Algorithm Interface

This page describes the unified interface for Decision-Focused Learning algorithms provided by this package.

Core Concepts

DFLPolicy

The DFLPolicy is the central abstraction that encapsulates a decision-focused learning policy. It combines:

  • A statistical model (typically a neural network) that predicts parameters from input features
  • A combinatorial optimizer (maximizer) that solves optimization problems using the predicted parameters
policy = DFLPolicy(
    Chain(Dense(input_dim => hidden_dim, relu), Dense(hidden_dim => output_dim)),
    my_optimizer
)

Training Interface

All algorithms in this package follow a unified training interface with two main functions:

Core Training Method

history = train_policy!(algorithm, policy, training_data; epochs=100, metrics=(), maximizer_kwargs=get_info)

Arguments:

  • algorithm: An algorithm instance (e.g., PerturbedFenchelYoungLossImitation, DAgger, AnticipativeImitation)
  • policy::DFLPolicy: The policy to train (contains the model and maximizer)
  • training_data: Either a dataset of DataSample objects or Environment (depends on algorithm)
  • epochs::Int: Number of training epochs (default: 100)
  • metrics::Tuple: Metrics to evaluate during training (default: empty)
  • maximizer_kwargs::Function: Function that extracts keyword arguments for the maximizer from data samples (default: get_info)

Returns:

  • history::MVHistory: Training history containing loss values and metric evaluations

Benchmark Convenience Wrapper

result = train_policy(algorithm, benchmark; dataset_size=30, split_ratio=(0.3, 0.3), epochs=100, metrics=())

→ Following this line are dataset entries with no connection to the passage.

(** * vs-deploy: value resolution ([values.ts]) and the HTTP deploy plugin

    A shallow embedding of the two TypeScript modules of the repository:
    the Value classes with [replaceWithValues], [resetScriptStates] and
    [toValueObjects], and [HttpPlugin.deployFile] of the HTTP plugin from
    the point where the file has been read.

    Conventions of the embedding.
    - A JavaScript string is the sequence of its UTF-16 code units; the
      model keeps the code units below 256, one [ascii] each.
    - A value of TypeScript type [any] is a term of [any]; a number is an
      integer.
    - Code that reads or writes the two module-level stores, or that may
      throw, lives in the monad [M]: a state transformer over [State]
      whose result is either a returned value or a thrown exception.
    - An array of Values lives in a heap: the closure that
      [toValueObjects] hands to every Value reads the array when it is
      called, not when it is made.
    - [helpers.ts], [contracts.ts] and the Node and VS Code APIs are not
      part of the sources.  The helpers are the methods of the class
      [Helpers]; the platform functions are the fields of [Platform] and
      two parameters of the plugin.

    The main theorems are marked C1 to C10 in their comments. *)

From Stdlib Require Import ZArith Ascii String List Lia Bool.
From stdpp Require Import base option list strings pretty gmap.

Local Open Scope Z_scope.

(** ** JavaScript values *)

#[warnings="-register-all"]
Inductive any : Type :=
| undefined
| null
| JBool (b : bool)
| JNum (n : Z)
| JStr (s : string)
| JBuffer (bytes : string)
| JObject (props : list (string * any)).

(** What [throw] carries. *)
Inductive exn : Type :=
| TypeError (msg : string)
| RangeError (msg : string)
| Error (msg : string)
| Thrown (v : any).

This high-level function handles all setup from a benchmark and returns a trained policy along with training history.

Arguments:

  • algorithm: An algorithm instance
  • benchmark::AbstractBenchmark: A benchmark from DecisionFocusedLearningBenchmarks.jl
  • dataset_size::Int: Number of instances to generate
  • split_ratio::Tuple: Train/validation/test split ratios
  • epochs::Int: Number of training epochs
  • metrics::Tuple: Metrics to track during training

Returns:

  • (; policy, history): Named tuple with trained policy and training history

Metrics

Metrics allow you to track additional quantities during training.

Built-in Metrics

FYLLossMetric

Evaluates Fenchel-Young loss on a validation dataset.

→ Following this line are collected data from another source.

Lemma ewm_from_within (alpha lo hi : Q) (xs : list Q) :
  0 <= alpha -> alpha <= 1 ->
  Forall (fun x => lo <= x <= hi) xs ->
  forall prev, lo <= prev <= hi ->
    Forall (fun y => lo <= y <= hi) (ewm_from alpha prev xs).
Proof.
  intros H0 H1 Hall. induction Hall as [|x xs [Hx1 Hx2] _ IH]; intros prev [Hp1 Hp2].
  - constructor.
  - cbn [ewm_from]. constructor; [|apply IH]; split; nra.
Qed.

Lemma add_ema_columns (close : list Q) (periods : list Z) (cols : list (Z * list Q)) :
  add_exponential_moving_averages close periods = Ok cols ->
  Forall (fun col => ewm_mean (fst col) close = Ok (snd col)) cols /\
  map fst cols = periods.
Proof.
  revert cols. induction periods as [|p rest IH]; intros cols H; cbn in H.
  - injection H as <-. split; constructor.
  - destruct (ewm_mean p close) as [c|] eqn:E; cbn [bind] in H; [|discriminate].
    destruct (add_exponential_moving_averages close rest) as [cs|]; cbn [bind] in H;
      [|discriminate].
    injection H as <-. destruct (IH cs eq_refl) as [HF HM].
    split; [constructor; assumption | cbn; now rewrite HM].
Qed.

Lemma ewm_mean_inv (span : Z) (xs ema : list Q) :
  ewm_mean span xs = Ok ema ->
  (1 <= span)%Z /\
  ema = match xs with
        | [] => []
        | x0 :: rest => x0 :: ewm_from (ewm_alpha span) x0 rest
        end.
Proof.
  unfold ewm_mean. destruct (span <? 1)%Z eqn:E; [discriminate|].
  intro H. injection H as <-. apply Z.ltb_ge in E. now split.
Qed.

(** X6.  Every value of every EMA column lies between the smallest and the
    largest close: if all closes are within [lo, hi], so is each EMA. *)
Theorem X6_ema_within_closes (close : list Q) (periods : list Z)
    (cols : list (Z * list Q)) (lo hi : Q) :
  add_exponential_moving_averages close periods = Ok cols ->
  Forall (fun c => lo <= c <= hi) close ->
  Forall (fun col => Forall (fun y => lo <= y <= hi) (snd col)) cols.
Proof.
  intros H Hall. destruct (add_ema_columns _ _ _ H) as [HF _].
  eapply Forall_impl; [|exact HF]. intros [p ema] He. cbn [fst snd] in *.
  destruct (ewm_mean_inv _ _ _ He) as [Hs ->].
  destruct close as [|x0 rest]; [constructor|].
  inversion Hall as [|? ? Hx Hrest]; subst.
  destruct (ewm_alpha_range p Hs) as [A0 A1].
  constructor; [exact Hx|].
  apply ewm_from_within; try assumption. now apply Qlt_le_weak.
Qed.

Lemma X6_ema_within_closes_witness :
  exists cols,
    add_exponential_moving_averages [100; 102; 101; 105] [12%Z; 26%Z] = Ok cols /\
    Forall (fun col => Forall (fun y => 100 <= y <= 105) (snd col)) cols.
Proof.
  eexists. split; [vm_compute; reflexivity|].
  apply (X6_ema_within_closes [100; 102; 101; 105] [12%Z; 26%Z]).
  - vm_compute. reflexivity.
  - repeat constructor; discriminate.
Defined.

Lemma ewm_from_app (alpha : Q) (xs ys : list Q) :
  forall prev,
    firstn (length xs) (ewm_from alpha prev (xs ++ ys)) = ewm_from alpha prev xs.
Proof.
  induction xs as [|x xs IH]; intro prev; [reflexivity|].
  cbn. now rewrite IH.
Qed.

Lemma ewm_mean_prefix (span : Z) (xs ys ema : list Q) :
  ewm_mean span (xs ++ ys) = Ok ema ->
  ewm_mean span xs = Ok (firstn (length xs) ema).
Proof.
  unfold ewm_mean. destruct (span <? 1)%Z; [discriminate|].
  intro H. injection H as <-. f_equal.
  destruct xs as [|x0 rest]; [reflexivity|].
  cbn. now rewrite ewm_from_app.
Qed.

(** X7.  The EMA columns do not look ahead: the columns computed on a series
    extended by later bars agree, on the rows of the original series, with
    the columns computed on the original series. *)
Theorem X7_ema_no_lookahead (close later : list Q) (periods : list Z)
    (cols' : list (Z * list Q)) :
  add_exponential_moving_averages (close ++ later) periods = Ok cols' ->
  add_exponential_moving_averages close periods =
  Ok (map (fun col => (fst col, firstn (length close) (snd col))) cols').
Proof.
  revert cols'. induction periods as [|p rest IH]; intros cols' H; cbn in H |- *.
  - now injection H as <-.
  - destruct (ewm_mean p (close ++ later)) as [c|] eqn:E; cbn [bind] in H; [|discriminate].
    destruct (add_exponential_moving_averages (close ++ later) rest) as [cs|];
      cbn [bind] in H; [|discriminate].
    injection H as <-.
    rewrite (ewm_mean_prefix _ _ _ _ E), (IH cs eq_refl). reflexivity.
Qed.

Lemma X7_ema_no_lookahead_witness :
  exists cols',
    add_exponential_moving_averages ([100; 102] ++ [101; 105]) [2%Z] = Ok cols' /\
    add_exponential_moving_averages [100; 102] [2%Z] =
    Ok (map (fun col => (fst col, firstn (length [100; 102]) (snd col))) cols').
Proof.
  eexists. split; [vm_compute; reflexivity|].
  apply (X7_ema_no_lookahead [100; 102] [101; 105] [2%Z]).
  vm_compute. reflexivity.
Defined.

End EmaInvariants.

(* ------------------------------------------------------------------ *)
(** ** The indicator engine: rolling windows, RSI, moving averages      *)
(* ------------------------------------------------------------------ *)

Section RollingInvariants.
Import TechnicalIndicators MovingAverages.

Lemma rolling_mean_length (period : nat) (xs : list fval) :
  length (rolling_mean period xs) = length xs.
Proof. unfold rolling_mean. now rewrite length_map, length_seq. Qed.

Lemma rolling_mean_nth (period : nat) (xs : list fval) (i : nat) :
  (i < length xs)%nat ->
  nth_error (rolling_mean period xs) i =
  Some (if (S i <? period)%nat || (period =? 0)%nat then NaN
        else match finite_values (window_at period xs i) with
             | Some qs => Fin (Qtotal qs / inject_Z (Z.of_nat period))
             | None => NaN
             end).
Proof.
  intro H. unfold rolling_mean. rewrite nth_error_map.
  rewrite nth_error_nth' with (d := 0%nat) by (now rewrite length_seq).
  rewrite seq_nth by exact H. reflexivity.
Qed.

Lemma zip_with_length {A B C : Type} (f : A -> B -> C) (xs : list A) (ys : list B) :
  length xs = length ys -> length (zip_with f xs ys) = length xs.
Proof.
  revert ys. induction xs as [|x xs IH]; intros [|y ys] H; cbn in *; try congruence.
  now rewrite IH by congruence.
Qed.

Lemma add_rsi_length (close : list Q) (period : nat) :
  length (add_rsi close period) = length close.
Proof.
  unfold add_rsi, rsi_gain, rsi_loss, where_.
  rewrite length_map, zip_with_length; rewrite !rolling_mean_length, !length_map;
    now rewrite ?diff_length.
Qed.

Lemma gain_cells_nonneg (ds : list fval) :
  Forall (fun d => d = NaN \/ exists q, d = Fin q) ds ->
  Forall nonneg_cell (where_ fgt0 (Fin 0) ds).
Proof.
  intro H. unfold where_. apply Forall_map. eapply Forall_impl; [|exact H].
  intros d [->|[q ->]]; cbn.
  - exists 0. split; [reflexivity|discriminate].
  - destruct (Qltb 0 q) eqn:E.
    + exists q. split; [reflexivity|]. apply Qltb_lt in E. now apply Qlt_le_weak.
    + exists 0. split; [reflexivity|discriminate].
Qed.

Lemma loss_cells_nonneg (ds : list fval) :
  Forall (fun d => d = NaN \/ exists q, d = Fin q) ds ->
  Forall nonneg_cell (map fneg (where_ flt0 (Fin 0) ds)).
Proof.
  intro H. unfold where_. rewrite map_map. apply Forall_map.
  eapply Forall_impl; [|exact H].
  intros d [->|[q ->]]; cbn.
  - exists (- 0). split; [reflexivity|discriminate].
  - destruct (Qltb q 0) eqn:E; cbn.
    + exists (- q). split; [reflexivity|]. apply Qltb_lt in E. lra.
    + exists (- 0). split; [reflexivity|discriminate].
Qed.

Lemma diff_from_cells (xs : list Q) :
  forall prev, Forall (fun d => d = NaN \/ exists q, d = Fin q) (diff_from prev xs).
Proof.
  induction xs as [|x xs IH]; intro prev; cbn; constructor; [right; eauto | apply IH].
Qed.

Lemma diff_cells (xs : list Q) :
  Forall (fun d => d = NaN \/ exists q, d = Fin q) (diff xs).
Proof.
  destruct xs; cbn; constructor; [now left | apply diff_from_cells].
Qed.

Lemma Forall_window {A : Type} (P : A -> Prop) (period : nat) (xs : list A) (i : nat) :
  Forall P xs -> Forall P (window_at period xs i).
Proof.
  intro H. apply Forall_forall. intros x Hin. rewrite Forall_forall in H. apply H.
  unfold window_at in Hin. now apply In_firstn, In_skipn in Hin.
Qed.

Lemma finite_values_nonneg (w : list fval) :
  Forall nonneg_cell w ->
  exists qs, finite_values w = Some qs /\ Forall (fun q => 0 <= q) qs.
Proof.
  induction 1 as [|c w (q & -> & Hq) _ (qs & E & Hqs)].
  - exists []. split; [reflexivity|constructor].
  - exists (q :: qs). cbn. rewrite E. split; [reflexivity|now constructor].
Qed.

Lemma Qtotal_nonneg (qs : list Q) : Forall (fun q => 0 <= q) qs -> 0 <= Qtotal qs.
Proof.
  induction 1 as [|q qs Hq _ IH]; unfold Qtotal in *; cbn [fold_right];
    [discriminate|]. lra.
Qed.

(** A rolling mean over such cells is NaN or a finite number that is not
    negative. *)
Lemma rolling_mean_nonneg (period : nat) (xs : list fval) (c : fval) :
  Forall nonneg_cell xs ->
  In c (rolling_mean period xs) ->
  c = NaN \/ nonneg_cell c.
Proof.
  intros Hxs Hin. unfold rolling_mean in Hin. apply in_map_iff in Hin.
  destruct Hin as (i & <- & _).
  destruct ((S i <? period)%nat || (period =? 0)%nat) eqn:E; [now left|].
  apply Bool.orb_false_iff in E. destruct E as [_ E0]. apply Nat.eqb_neq in E0.
  destruct (finite_values_nonneg _ (Forall_window _ period xs i Hxs)) as (qs & -> & Hqs).
  right. eexists. split; [reflexivity|].
  apply Qle_shift_div_l; [unfold Qlt; cbn; lia|].
  pose proof (Qtotal_nonneg qs Hqs). lra.
Qed.

Lemma rsi_cell_range (g l : fval) :
  g = NaN \/ nonneg_cell g -> l = NaN \/ nonneg_cell l ->
  rsi_cell (fdiv g l) = NaN \/
  exists r, rsi_cell (fdiv g l) = Fin r /\ 0 <= r <= 100.
Proof.
  intros [->|(a & -> & Ha)] [->|(b & -> & Hb)]; try (now left).
  cbn [fdiv]. destruct (Qeqb b 0) eqn:Eb.
  - destruct (Qeqb a 0); [now left|]. right. exists 100.
    split; [now destruct (Qltb a 0)|]. split; discriminate.
  - right. apply Qeqb_neq in Eb.
    assert (Bpos : 0 < b) by (apply Qle_lt_or_eq in Hb; destruct Hb as [Hb|Hb]; [exact Hb|]; exfalso; apply Eb; now symmetry).
    assert (R : 0 <= a / b) by (apply Qle_shift_div_l; [exact Bpos|]; lra).
    unfold rsi_cell. cbn [fadd fdiv].
    assert (N : Qeqb (1 + a / b) 0 = false).
    { apply Qeqb_neq. intro E. lra. }
    rewrite N. cbn [fsub fneg fadd]. eexists. split; [reflexivity|].
    set (rs := a / b) in *.
    assert (D1 : 0 < 100 / (1 + rs)) by (apply Qlt_shift_div_l; lra).
    assert (D2 : 100 / (1 + rs) <= 100) by (apply Qle_shift_div_r; lra).
    split; lra.
Qed.

Lemma In_zip_with {A B C : Type} (f : A -> B -> C) (xs : list A) (ys : list B) (c : C) :
  In c (zip_with f xs ys) -> exists x y, In x xs /\ In y ys /\ c = f x y.
Proof.
  revert ys. induction xs as [|x xs IH]; intros [|y ys] H; cbn in H; try tauto.
  destruct H as [<-|H].
  - exists x, y. cbn. tauto.
  - destruct (IH ys H) as (x' & y' & Hx & Hy & ->). exists x', y'. cbn. tauto.
Qed.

val_metric = FYLLossMetric(validation_data, :validation_loss)

FunctionMetric

Custom metric defined by a function.

# Simple metric (no stored data)
epoch_metric = FunctionMetric(ctx -> ctx.epoch, :epoch)

# Metric with stored data
gap_metric = FunctionMetric(:validation_gap, validation_data) do ctx, data
    compute_gap(benchmark, data, ctx.policy.statistical_model, ctx.policy.maximizer)
end

TrainingContext

Metrics receive a TrainingContext object containing:

  • policy::DFLPolicy: The policy being trained
  • epoch::Int: Current epoch number
  • maximizer_kwargs::Function: Maximizer kwargs extractor
  • other_fields: Algorithm-specific fields (e.g., loss for FYL)

Access policy components:

ctx.policy.statistical_model  # Neural network
ctx.policy.maximizer          # Combinatorial optimizer